Dia Extra: Cascatas e Glaciares
O dia de descanso foi mais lento, mas mesmo assim, repleto de lugares bonitos. Fizemos caminhadas curtas.
Shdugra Waterfall: a maior cascata da Geórgia. Este percurso pode continuar até um glaciar, mas nós fizemos só cerca de uma hora ou uma hora e meia para cada lado para ver a cascata. O trilho é fácil, só tem uma subida no final e está bem marcado.
Chalaadi Glacier: Esta é uma caminhada muito descontraída, especialmente se não perderes o rasto ao caminho como nós. Penso que uma pequena parte do trilho era um pouco enganadora porque o nível da água estava alto e acabámos por nos meter por uns caminhos um pouco loucos antes de encontrarmos novamente o rumo. A volta foi muito mais fácil, nem sei como nos enganámos! Por isso, mantem-te no trilho e consulta o GPS se necessário!
O fim do passeio acaba mesmo em frente a um glaciar gigante!
Os nossos dias em Svaneti terminaram com uma bela refeição no nosso alojamento local com a típico vinho caseiro de oferta e o alívio de saber que a próxima caminhada ainda estava a alguns dias de distância.
Dicas rápidas
Transporte
- A forma mais rápida de chegar a Mestia é com o teu próprio veículo. Contudo, podes apanhar um comboio ou autocarro até Zugdidi e depois uma marshrutka (pequeno autocarro) até Mestia.
- Já em Mestia podes pedir ao teu alojamento para te marcar um táxi até Ushguli (que foi o que nós fizemos). O custo foi de 65€ para os três. Creio que de Ushguli para Mestia o preço standard são cerca de 15 a 20€ por pessoa.
Alojamento
- Ficámos sempre em guest houses onde jantámos por cerca de 12€ por pessoa.
- Levámos connosco alguns mantimentos para o pequeno-almoço. Saíamos sempre mais cedo do que quando o pequeno-almoço era serviço e as “lunch boxes” não costumam ser grande coisa.
- Os jantares são sempre bastante substanciais e partilhados com os outros turistas. A comida era bastante boa e variada!
- Alojamento Iprali: Recomendo! A vista era óptima e o staff simpático.
- Alojamento Adishi: Não era mau, mas nada de especial. Fomos pelo preço.

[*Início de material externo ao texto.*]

(* ===== verification/Net.v ===== *)
(** * Socket loops (src/raft.cpp, src/router.cpp, src/replication.cpp)

    [send_all] and the [recv_line]s, over what the operating system does:
    a script of the results of [send], and the chunks [recv] delivers before
    the peer closes, fails or times out. *)

From S2P Require Import Prelude Stream.

Local Open Scope Z_scope.

(** [send_all]: [results] are the return values of the successive [send]s, each
    of which takes that many bytes of what it was given; an exhausted script is
    an error.  Returns the bytes the socket accepted, in order. *)
Fixpoint send_all (data : bytes) (results : list Z) (accepted : bytes) : bool * bytes :=
  match data with
  | [] => (true, accepted)
  | _ =>
      match results with
      | [] => (false, accepted)
      | n :: results' =>
          if n <=? 0 then (false, accepted)
          else send_all (drop (Z.to_nat n) data) results' (accepted ++ take (Z.to_nat n) data)
      end
  end.

(** [send_all] of src/server.cpp, src/client_main.cpp and bench/redon_bench.cpp,
    which never asks [send], whose length is an [int], for more than a GiB. *)
Definition kMaxSendChunk : Z := Z.shiftl 1 30.

Definition to_send (remaining : Z) : Z := if kMaxSendChunk <? remaining then kMaxSendChunk else remaining.

Fixpoint send_all_capped (data : bytes) (results : list Z) (accepted : bytes) : bool * bytes :=
  match data with
  | [] => (true, accepted)
  | _ =>
      match results with
      | [] => (false, accepted)
      | n :: results' =>
          if n <=? 0 then (false, accepted)
          else
            let sent := Z.to_nat (Z.min n (to_send (blen data))) in
            send_all_capped (drop sent data) results' (accepted ++ take sent data)
      end
  end.

(** [send_line] of src/server.cpp. *)
Definition send_line (reply : bytes) (results : list Z) : bool * bytes :=
  send_all_capped (reply ++ [newline]) results [].

(** What becomes of a message that is sent in this way: it is taken to its end, or the
    connection fails after some of its bytes, and not the last, have been taken. *)
Inductive sending := AllSent | CutAfter (n : nat).

Definition transmit (o : sending) (data : bytes) : bool * bytes :=
  match o with
  | AllSent => (true, data)
  | CutAfter n => (false, take (Nat.min n (length data - 1)) data)
  end.

(** [recv_line] of src/raft.cpp: byte by byte, at most [kMaxLine] of them
    before the newline.  [input] is what arrives until the connection ends. *)
Definition kMaxLine : Z := 1024.

Fixpoint raft_recv_loop (input line : bytes) : option bytes :=
  match input with
  | [] => None
  | c :: input' =>
      if Ascii.eqb c newline then Some line
      else if kMaxLine <=? blen line then None
      else raft_recv_loop input' (line ++ [c])
  end.

Definition raft_recv_line (input : bytes) : option bytes := raft_recv_loop input [].

(** [recv_line] of src/router.cpp and, with another limit, of src/web.cpp: chunk
    by chunk; a carriage return before the newline is dropped; what follows the
    newline in its chunk is discarded.  A line longer than [max_reply] fails. *)
Definition kMaxReply : Z := 128 * 1024.

Definition strip_cr (line : bytes) : bytes :=
  match last line with
  | Some c => if Ascii.eqb c "013" then take (length line - 1) line else line
  | None => line
  end.

(** One chunk: the line is complete, too long, or goes on. *)
Inductive scan := Done (line : bytes) | TooLong | More (line : bytes).

Fixpoint recv_chunk (max_reply : Z) (chunk line : bytes) : scan :=
  match chunk with
  | [] => More line
  | c :: chunk' =>
      if Ascii.eqb c newline then Done (strip_cr line)
      else if max_reply <? blen (line ++ [c]) then TooLong
      else recv_chunk max_reply chunk' (line ++ [c])
  end.

Fixpoint recv_line (max_reply : Z) (chunks : list bytes) (line : bytes) : option bytes :=
  match chunks with
  | [] => None
  | chunk :: chunks' =>
      match recv_chunk max_reply chunk line with
      | Done l => Some l
      | TooLong => None
      | More l => recv_line max_reply chunks' l
      end
  end.

(** ** The loops do what they are for *)

Lemma send_all_prefix data results acc :
  exists rest, acc ++ data = (send_all data results acc).2 ++ rest /\
               ((send_all data results acc).1 = true -> rest = []).
Proof.
  revert data acc. induction results as [|n rs IH]; intros data acc.
  - destruct data; simpl; [by exists []|]. by eexists.
  - destruct data as [|c data]; [by exists []|]. cbn [send_all].
    destruct (Z.leb_spec n 0); [by eexists|].
    destruct (IH (drop (Z.to_nat n) (c :: data)) (acc ++ take (Z.to_nat n) (c :: data))) as (r & E & Hr).
    exists r. split; [|done]. rewrite <- E, <- (assoc_L (++)). by rewrite take_drop.
Qed.

(** The length handed to [send] fits an [int]. *)
Lemma to_send_int remaining : 0 <= remaining -> 0 <= to_send remaining <= INT_MAX.
Proof. intros Hr. unfold to_send. change kMaxSendChunk with 1073741824. unfold INT_MAX. destruct (Z.ltb_spec 1073741824 remaining); lia. Qed.

(** The cap only bounds what each [send] takes. *)
Lemma send_all_capped_eq data results acc :
  send_all_capped data results acc = send_all data (map (fun n => Z.min n kMaxSendChunk) results) acc.
Proof.
  revert data acc. induction results as [|n rs IH]; intros data acc; (destruct data as [|c data]; [done|]); [done|].
  cbn [send_all_capped send_all map]. change kMaxSendChunk with 1073741824 in *. unfold to_send.
  change kMaxSendChunk with 1073741824. rewrite IH.
  destruct (Z.leb_spec n 0); [by rewrite (proj2 (Z.leb_le _ _)) by lia|]. rewrite (proj2 (Z.leb_gt _ _)) by lia.
  destruct (Z.ltb_spec 1073741824 (blen (c :: data))); [done|].
  destruct (Z.le_gt_cases n (blen (c :: data))); [do 3 f_equal; lia|].
  assert (forall m, blen (c :: data) <= m -> drop (Z.to_nat m) (c :: data) = [] /\ take (Z.to_nat m) (c :: data) = c :: data) as Hall
    by (unfold blen; intros m Hm; split; [apply drop_ge|apply take_ge]; lia).
  destruct (Hall (Z.min n (blen (c :: data)))) as [-> ->]; [lia|].
  by destruct (Hall (Z.min n 1073741824)) as [-> ->]; [lia|].
Qed.

Lemma send_all_failed data results acc :
  (send_all data results acc).1 = false ->
  exists n, (n < length data)%nat /\ (send_all data results acc).2 = acc ++ take n data.
Proof.
  revert data acc. induction results as [|n rs IH]; intros [|c data] acc; cbn [send_all]; try done.
  - intros _. exists 0%nat. split; [simpl; lia|by rewrite app_nil_r].
  - destruct (Z.leb_spec n 0); [intros _; exists 0%nat; split; [simpl; lia|by rewrite app_nil_r]|].
    intros Hf. destruct (IH _ _ Hf) as (k & Hk & E). rewrite length_drop in Hk.
    exists (Z.to_nat n + k)%nat. split; [lia|]. rewrite E, <- (assoc_L (++)). f_equal. by rewrite take_take_drop.
Qed.

(** Whatever the [send]s of [send_line] return, it is one of the outcomes of [transmit]. *)
Lemma send_line_transmits reply results : exists o, send_line reply results = transmit o (reply ++ [newline]).
Proof.
  unfold send_line. rewrite send_all_capped_eq. set (rs := map _ results). pose proof (send_all_prefix (reply ++ [newline]) rs []) as Hp.
  pose proof (send_all_failed (reply ++ [newline]) rs []) as Hf. destruct (send_all (reply ++ [newline]) rs []) as [[] sent]; simpl in *.
  - exists AllSent. destruct Hp as (rest & E & Hr). rewrite Hr, app_nil_r in E by done. by rewrite E.
  - destruct (Hf eq_refl) as (n & Hn & ->). exists (CutAfter n). simpl. do 2 f_equal. lia.
Qed.

(** A message cut short lacks its last byte. *)
Lemma transmit_prefix o a c : (transmit o (a ++ [c])).2 = a ++ [c] \/ (transmit o (a ++ [c])).2 `prefix_of` a.
Proof.
  destruct o as [|n]; [by left|right]. simpl. rewrite length_app. simpl. rewrite Nat.add_sub.
  rewrite take_app_le by lia. apply prefix_take.
Qed.

Lemma raft_recv_loop_line line input acc :
  newline ∉ line -> blen (acc ++ line) <= kMaxLine ->
  raft_recv_loop (line ++ newline :: input) acc = Some (acc ++ line).
Proof.
  revert acc. induction line as [|c line IH]; intros acc Hn Hl; simpl.
  - by rewrite app_nil_r.
  - apply not_elem_of_cons in Hn as [Hc Hn]. destruct (Ascii.eqb_spec c newline); [by subst|].
    destruct (Z.leb_spec kMaxLine (blen acc)).
    { unfold blen in *. rewrite length_app in Hl. simpl in Hl. lia. }
    rewrite IH; [by rewrite <- (assoc_L (++))|done|]. by rewrite <- (assoc_L (++)).
Qed.

Lemma recv_chunk_app mr a b line :
  recv_chunk mr (a ++ b) line =
  match recv_chunk mr a line with More l => recv_chunk mr b l | r => r end.
Proof.
  revert line. induction a as [|c a IH]; intros line; simpl; [done|].
  destruct (Ascii.eqb c newline); [done|]. destruct (_ <? _); [done|]. apply IH.
Qed.

(** How the reply was cut into chunks does not matter. *)
Lemma recv_line_chunks mr chunks line :
  recv_line mr chunks line = recv_line mr [mjoin chunks] line.
Proof.
  revert line. induction chunks as [|c cs IH]; intros line; [done|].
  change (mjoin (c :: cs)) with (c ++ mjoin cs). simpl. rewrite recv_chunk_app.
  destruct (recv_chunk mr c line) as [l| |l]; [done..|]. apply IH.
Qed.

Lemma recv_chunk_line mr line rest acc :
  newline ∉ line -> blen (acc ++ line) <= mr ->
  recv_chunk mr (line ++ newline :: rest) acc = Done (strip_cr (acc ++ line)).
Proof.
  revert acc. induction line as [|c line IH]; intros acc Hn Hl; simpl.
  - by rewrite app_nil_r.
  - apply not_elem_of_cons in Hn as [Hc Hn]. destruct (Ascii.eqb_spec c newline); [by subst|].
    destruct (Z.ltb_spec mr (blen (acc ++ [c]))).
    { unfold blen in *. rewrite !length_app in *. simpl in *. lia. }
    rewrite IH; [by rewrite <- (assoc_L (++))|done|]. by rewrite <- (assoc_L (++)).
Qed.

(** A reply line survives the network.  If [send_all] reports success, the
    bytes accepted are the line and its newline, and the receiver, however they
    are cut into chunks and whatever follows them, reads back that line (less a
    trailing carriage return). *)
Lemma send_all_accepts data results :
  (send_all data results []).1 = true -> (send_all data results []).2 = data.
Proof.
  intros Hs. destruct (send_all_prefix data results []) as (r & E & Hr).
  rewrite (Hr Hs), app_nil_r in E. by rewrite <- E.
Qed.

(** A [send_all] that reports success has sent all of the data and nothing else. *)
Lemma send_all_capped_accepts data results :
  (send_all_capped data results []).1 = true -> (send_all_capped data results []).2 = data.
Proof. rewrite send_all_capped_eq. apply send_all_accepts. Qed.

Lemma recv_line_delivered mr chunks reply rest :
  newline ∉ reply -> blen reply <= mr -> mjoin chunks = reply ++ newline :: rest ->
  recv_line mr chunks [] = Some (strip_cr reply).
Proof. intros Hn Hl Hc. rewrite recv_line_chunks, Hc. cbn [recv_line]. by rewrite recv_chunk_line. Qed.

(** And only a complete line is ever returned. *)
Lemma recv_chunk_done mr chunk acc l :
  recv_chunk mr chunk acc = Done l -> exists a b, chunk = a ++ newline :: b /\ newline ∉ a /\ l = strip_cr (acc ++ a).
Proof.
  revert acc. induction chunk as [|c chunk IH]; intros acc; simpl; [done|].
  destruct (Ascii.eqb_spec c newline) as [->|Hc].
  - intros [= <-]. exists [], chunk. rewrite app_nil_r. split; [done|]. split; [set_solver|done].
  - destruct (_ <? _); [done|]. intros (a & b & -> & Ha & ->)%IH. exists (c :: a), b.
    split; [done|]. split; [set_solver|]. by rewrite <- (assoc_L (++)).
Qed.

Lemma recv_line_complete mr chunks l :
  recv_line mr chunks [] = Some l -> exists a b, mjoin chunks = a ++ newline :: b /\ newline ∉ a /\ l = strip_cr a.
Proof.
  rewrite recv_line_chunks. cbn [recv_line]. destruct (recv_chunk mr (mjoin chunks) []) as [x| |x] eqn:E; [|done..].
  intros [= <-]. exact (recv_chunk_done _ _ _ _ E).
Qed.

Lemma reply_line_delivered mr line results chunks rest :
  newline ∉ line -> blen line <= mr ->
  (send_all (line ++ [newline]) results []).1 = true ->
  mjoin chunks = (send_all (line ++ [newline]) results []).2 ++ rest ->
  recv_line mr chunks [] = Some (strip_cr line).
Proof.
  intros Hn Hl Hs Hc. rewrite (send_all_accepts _ _ Hs), <- (assoc_L (++)) in Hc.
  by eapply recv_line_delivered.
Qed.

(** A line read is within the limit. *)
Lemma recv_chunk_bound mr chunk line :
  blen line <= mr ->
  match recv_chunk mr chunk line with Done l | More l => blen l <= mr | TooLong => True end.
Proof.
  revert line. induction chunk as [|c chunk IH]; intros line Hl; simpl; [done|].
  destruct (Ascii.eqb c newline).
  - unfold strip_cr. destruct (last line); [|done]. destruct (Ascii.eqb _ _); [|done].
    unfold blen in *. rewrite length_take. lia.
  - destruct (Z.ltb_spec mr (blen (line ++ [c]))); [done|]. by apply IH.
Qed.

Lemma recv_line_bound mr chunks line l :
  blen line <= mr -> recv_line mr chunks line = Some l -> blen l <= mr.
Proof.
  revert line. induction chunks as [|c cs IH]; intros line Hl; simpl; [done|].
  pose proof (recv_chunk_bound mr c line Hl). destruct (recv_chunk mr c line); [by intros [= <-]|done|by apply IH].
Qed.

- Alojamento Mestia: Adorei! Voltava já!
- Nós reservámos todos os alojamentos uma ou duas semanas antes. Contudo, não me pareceu que estivesse sempre tudo cheio, mesmo em Agosto. Talvez em 2023 não tenha sido um ano muito popular por causa da guerra com a Ucrânia, mas parece-me que vais sempre encontrar alojamento.
Dinheiro
- Não existem multibancos depois de Mestia, tudo é pago com dinheiro, por isso leva o suficiente. Talvez isto mude eventualmente, mas fica a dica!
Outras dicas
- Podes deixar a bagagem que não precisas em Mestia.
- O tempo nas montanhas muda rápido e muitas vezes mesmo que pareça que está a chover todos os dias, só chove/troveja durante umas horas.
- Nós fomos na segunda quinzena de Agosto e só passámos mais calor num dia. De resto estava entre 12/15 graus à noite e máximo 20/24 de dia.